EXTRACTED ENTRIES Start Marker

(* ===== verification/Node.v ===== *)
(** The application core: core/src/lan.rs and node.rs.

    [Node::init] puts the parts together: configuration and identity (Core.v), the local addresses,
    the manager (Discovery.v) and the known peers, which are added by a task that runs among those the
    manager has already spawned; [start_round] is a step of the loop of [Node::start].
    The interface watcher [if_watch] is a parameter ([WatchLib]).  What becomes of the messages of a
    controller is Controller.v. *)

From Stdlib Require Import ZArith Lia.
From Stdlib Require Import Strings.Byte.
From stdpp Require Import base tactics numbers option list strings gmap.
From S2P Require Import Prelude RustStd SockAddr Errors Pairing Peer Proto Handshake Manager System Discovery Core.

(** [LanManager::new]: the IPv4 addresses of the interfaces, without the loopback address. *)
Definition lan_ips (interfaces : list IpAddr) : gset Ipv4Addr :=
  foldl (fun lan addr =>
    match addr with
    | IpV4 ip => if decide (ip <> Ipv4Addr_LOCALHOST) then {[ip]} ∪ lan else lan
    | IpV6 _ => lan
    end) ∅ interfaces.

(** What the node uses of [if_watch]: the addresses a watcher has found, and its stream of events; [None] is
    no event yet. *)
Class WatchLib := {
  IfWatcher : Type;
  IfEvent : Type;
  IfWatcher_iter : IfWatcher -> list IpAddr;
  IfWatcher_select_next : IfWatcher -> option (Result io_Error IfEvent * IfWatcher)
}.

Section Lan.
Context {W : WatchLib}.

(** [struct LanManager]. *)
Record LanManager := mkLanManager { lan : gset Ipv4Addr; watch : IfWatcher }.

(** [LanManager::new], for what [IfWatcher::new] gives. *)
Definition LanManager_new (new_watcher : Result io_Error IfWatcher) : Result io_Error LanManager :=
  watch ← new_watcher;
  mret (mkLanManager (lan_ips (IfWatcher_iter watch)) watch).

(** [LanManager::next]: an event of the watcher; the set of addresses stays. *)
Definition LanManager_next (l : LanManager) : option (Result io_Error IfEvent * LanManager) :=
  '(ev, w) ← IfWatcher_select_next (watch l);
  Some (ev, mkLanManager (lan l) w).

End Lan.

Section Node.
Context {C : CryptoLib} {K : CoreLib} {W : WatchLib}.

(** [enum CoreError]. *)
Inductive CoreError : Type :=
| CoreConf (e : ConfError)
| CoreIO (e : io_Error)
| NoNetworkAccess
| CoreP2p (e : InitError).

(** [enum AppCmd], [AppQuery], [CoreResponse]. *)
Inductive AppCmd : Type := SetName (name : RString) | Discover (span : Z).
Inductive AppQuery : Type := GetConf.
Inductive CoreResponse : Type := CoreOk | CoreConfResponse (c : NodeConfig).

(** [enum CoreEvent]. *)
Inductive CoreEvent : Type := Discovered.

(** [enum InternalEvent {}] of node.rs. *)
Inductive NodeInternalEvent : Type := .

(** [struct ReturnableMessage]: the data and the oneshot channel for the reply, by its number. *)
Record ReturnableMessage (D : Type) := mkReturnableMessage { msg_data : D; tx_return : nat }.
#[global] Arguments mkReturnableMessage {D} msg_data tx_return.
#[global] Arguments msg_data {D} r.
#[global] Arguments tx_return {D} r.

(** [struct Node].  [node_p2p] includes the channel of [p2p_events]. *)
Record Node := mkNode {
  node_conf : NodeConfig;
  node_store : NodeConfigStore;
  node_p2p : P2pManager;
  node_lan : LanManager;
  node_query : channel (ReturnableMessage AppQuery);
  node_cmd : channel (ReturnableMessage AppCmd);
  node_internal : channel NodeInternalEvent;
  node_events : channel CoreEvent
}.

(** The environment of [Node::init]. *)
Record Host := mkHost {
  host_os : Os;
  host_target : Target;
  host_interfaces : Result io_Error IfWatcher;
  (** The iteration orders of the two sets. *)
  host_ip_order : gset Ipv4Addr -> list Ipv4Addr;
  host_peer_order : gset PeerMetadata -> list PeerMetadata
}.

(** [for p in to_known(..) { p2p.add_known_peer(p) }]. *)
Fixpoint add_known_peers (l : list PeerCandidate) : task unit :=
  match l with
  | [] => mret tt
  | p :: l' => _ ← add_known_peer p; add_known_peers l'
  end.

(** The configuration of the manager; the address is the first of the local ones, the port is left
    to the system. *)
Definition p2p_config (target : Target) (conf : NodeConfig) (ip : Ipv4Addr) : P2pConfig := {|
  cfg_id := nc_id conf;
  cfg_device := device_type target;
  cfg_name := nc_name conf;
  cfg_multicast := V4 DISCOVERY_MULTICAST 50692;
  cfg_p2p_addr := V4 ip 0
|}.

(** [Node::init], up to the first access to a manager that other tasks share: [P2pManager::new] has spawned
    the event loop.  The second result is what is left of it, adding the known peers, which runs in turns with
    the other tasks (Startup.v); the secrets it needs are read here. *)
Definition Node_init (h : Host) (dir : RString) (w : World) : panicking (Result CoreError (Node * task unit) * World) :=
  let store := NodeConfigStore_from dir in
  match NodeConfigStore_get store w with
  | Panic => Panic
  | Val (Err e, w) => Val (Err (CoreConf e), w)
  | Val (Ok conf, w) =>
      match LanManager_new (host_interfaces h) with
      | Err e => Val (Err (CoreIO e), w)
      | Ok lanm =>
          match head (host_ip_order h (lan lanm)) with
          | None => Val (Err NoNetworkAccess, w)
          | Some ip =>
              match P2pManager_new (host_os h) (p2p_config (host_target h) conf ip) with
              | Panic => Panic
              | Val (Err e) => Val (Err (CoreP2p e), w)
              | Val (Ok (p2p, _, _)) =>
                  '(known, w) ← to_known (host_peer_order h (nc_known_peers conf)) w;
                  Val (Ok (mkNode conf store p2p lanm channel_unbounded channel_unbounded channel_unbounded
                             (channel_bounded 64), add_known_peers known), w)
              end
          end
      end
  end.

(** The node on the network at that moment: the manager, the event loop, and [init] as the first task. *)
Definition node_system (n : Node) (rest : task unit) : system := spawn_task rest (mkSystem (node_p2p n) LoopIdle [] []).

(** The task that [Discover(span)] spawns: a request each second. *)
Fixpoint discover_task (span : nat) : task unit :=
  match span with
  | O => mret tt
  | S n => _ ← request_presence; discover_task n
  end.

(** [handle_command]: the response and the task spawned; [SetName] is [todo!()]. *)
Definition handle_command (cmd : AppCmd) : panicking (Result CoreError CoreResponse * option (task unit)) :=
  match cmd with
  | Discover span => Val (Ok CoreOk, Some (discover_task (Z.to_nat span)))
  | SetName _ => Panic
  end.

(** [handle_query] is [todo!()]. *)
Definition handle_query (q : AppQuery) : panicking (Result CoreError CoreResponse) := Panic.

(** [handle_event] is [todo!()]. *)
Definition handle_event (e : NodeInternalEvent) : panicking unit := Panic.

(** What the [select!] of [start] takes up. *)
Inductive NodeEvent : Type := NQuery | NCmd | NInternal | NLan.

(** The node in the [select!] of [start], and whether the branch of [lan] is still enabled in this round: a
    value that does not match the pattern [Ok(n)] disables it until another branch has been taken.  The
    patterns [Some(_)] of the channels always match, the node itself holds a sender of each. *)
Record Select := mkSelect { sel_node : Node; sel_lan : bool }.

Definition set_query (ch : channel (ReturnableMessage AppQuery)) (n : Node) : Node :=
  mkNode (node_conf n) (node_store n) (node_p2p n) (node_lan n) ch (node_cmd n) (node_internal n) (node_events n).
Definition set_cmd (ch : channel (ReturnableMessage AppCmd)) (n : Node) : Node :=
  mkNode (node_conf n) (node_store n) (node_p2p n) (node_lan n) (node_query n) ch (node_internal n) (node_events n).
Definition set_internal (ch : channel NodeInternalEvent) (n : Node) : Node :=
  mkNode (node_conf n) (node_store n) (node_p2p n) (node_lan n) (node_query n) (node_cmd n) ch (node_events n).
Definition set_lan (l : LanManager) (n : Node) : Node :=
  mkNode (node_conf n) (node_store n) (node_p2p n) l (node_query n) (node_cmd n) (node_internal n) (node_events n).

(** What a step of the loop leaves: the next state, the reply sent, the task spawned. *)
Definition round_result : Type := Select * option (nat * Result CoreError CoreResponse) * option (task unit).

(** One step of the loop of [start]; [None] when the branch is not ready. *)
Definition start_round (ev : NodeEvent) (s : Select) : option (panicking round_result) :=
  let n := sel_node s in
  match ev with
  | NQuery =>
      match chan_recv (node_query n) with
      | Some (Some q, ch) =>
          Some (res ← handle_query (msg_data q);
                mret (mkSelect (set_query ch n) true, Some (tx_return q, res), None))
      | _ => None
      end
  | NCmd =>
      match chan_recv (node_cmd n) with
      | Some (Some c, ch) =>
          Some ('(res, spawned) ← handle_command (msg_data c);
                mret (mkSelect (set_cmd ch n) true, Some (tx_return c, res), spawned))
      | _ => None
      end
  | NInternal =>
      match chan_recv (node_internal n) with
      | Some (Some e, ch) =>
          Some (_ ← handle_event e; mret (mkSelect (set_internal ch n) true, None, None))
      | _ => None
      end
  | NLan =>
      if sel_lan s then
        '(ev, l) ← LanManager_next (node_lan n);
        Some (Val (mkSelect (set_lan l n) (match ev with Ok _ => true | Err _ => false end), None, None))
      else None
  end.

(** [struct CoreController]: the senders of the node's two channels, as the channels they send to. *)
Record CoreController := mkCoreController {
  query_tx : channel (ReturnableMessage AppQuery);
  command_tx : channel (ReturnableMessage AppCmd)
}.

Definition controller (n : Node) : CoreController := mkCoreController (node_query n) (node_cmd n).
Definition set_controller (c : CoreController) (n : Node) : Node := set_cmd (command_tx c) (set_query (query_tx c) n).

(** [CoreController::query] and [command], up to the wait: the message goes to the node's channel, for
    reply number [tx]; whether the channel took it (otherwise it is dropped, and the reply's sender with it). *)
Definition CoreController_query (tx : nat) (query : AppQuery) (self : CoreController) : bool * CoreController :=
  match chan_send (mkReturnableMessage query tx) (query_tx self) with
  | Some (Ok _, ch) => (true, mkCoreController ch (command_tx self))
  | _ => (false, self)
  end.

Definition CoreController_command (tx : nat) (cmd : AppCmd) (self : CoreController) : bool * CoreController :=
  match chan_send (mkReturnableMessage cmd tx) (command_tx self) with
  | Some (Ok _, ch) => (true, mkCoreController (query_tx self) ch)
  | _ => (false, self)
  end.

(** [rx.await.unwrap()]: a reply, or a panic when the sender was dropped. *)
Definition await_reply {A} (reply : option A) : panicking A := unwrap_opt reply.

End Node.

EXTRACTED ENTRIES End Marker

WHAT IS NEEDED
Please give back exactly the lines of the listing above that run from the one containing "(** [LanManager::new]: the" through the one containing "Inductive CoreError : Type", and only those.

RESPONSE BELOW
(** [LanManager::new]: the IPv4 addresses of the interfaces, without the loopback address. *)
Definition lan_ips (interfaces : list IpAddr) : gset Ipv4Addr :=
  foldl (fun lan addr =>
    match addr with
    | IpV4 ip => if decide (ip <> Ipv4Addr_LOCALHOST) then {[ip]} ∪ lan else lan
    | IpV6 _ => lan
    end) ∅ interfaces.

(** What the node uses of [if_watch]: the addresses a watcher has found, and its stream of events; [None] is
    no event yet. *)
Class WatchLib := {
  IfWatcher : Type;
  IfEvent : Type;
  IfWatcher_iter : IfWatcher -> list IpAddr;
  IfWatcher_select_next : IfWatcher -> option (Result io_Error IfEvent * IfWatcher)
}.

Section Lan.
Context {W : WatchLib}.

(** [struct LanManager]. *)
Record LanManager := mkLanManager { lan : gset Ipv4Addr; watch : IfWatcher }.

(** [LanManager::new], for what [IfWatcher::new] gives. *)
Definition LanManager_new (new_watcher : Result io_Error IfWatcher) : Result io_Error LanManager :=
  watch ← new_watcher;
  mret (mkLanManager (lan_ips (IfWatcher_iter watch)) watch).

(** [LanManager::next]: an event of the watcher; the set of addresses stays. *)
Definition LanManager_next (l : LanManager) : option (Result io_Error IfEvent * LanManager) :=
  '(ev, w) ← IfWatcher_select_next (watch l);
  Some (ev, mkLanManager (lan l) w).

End Lan.

Section Node.
Context {C : CryptoLib} {K : CoreLib} {W : WatchLib}.

(** [enum CoreError]. *)
Inductive CoreError : Type :=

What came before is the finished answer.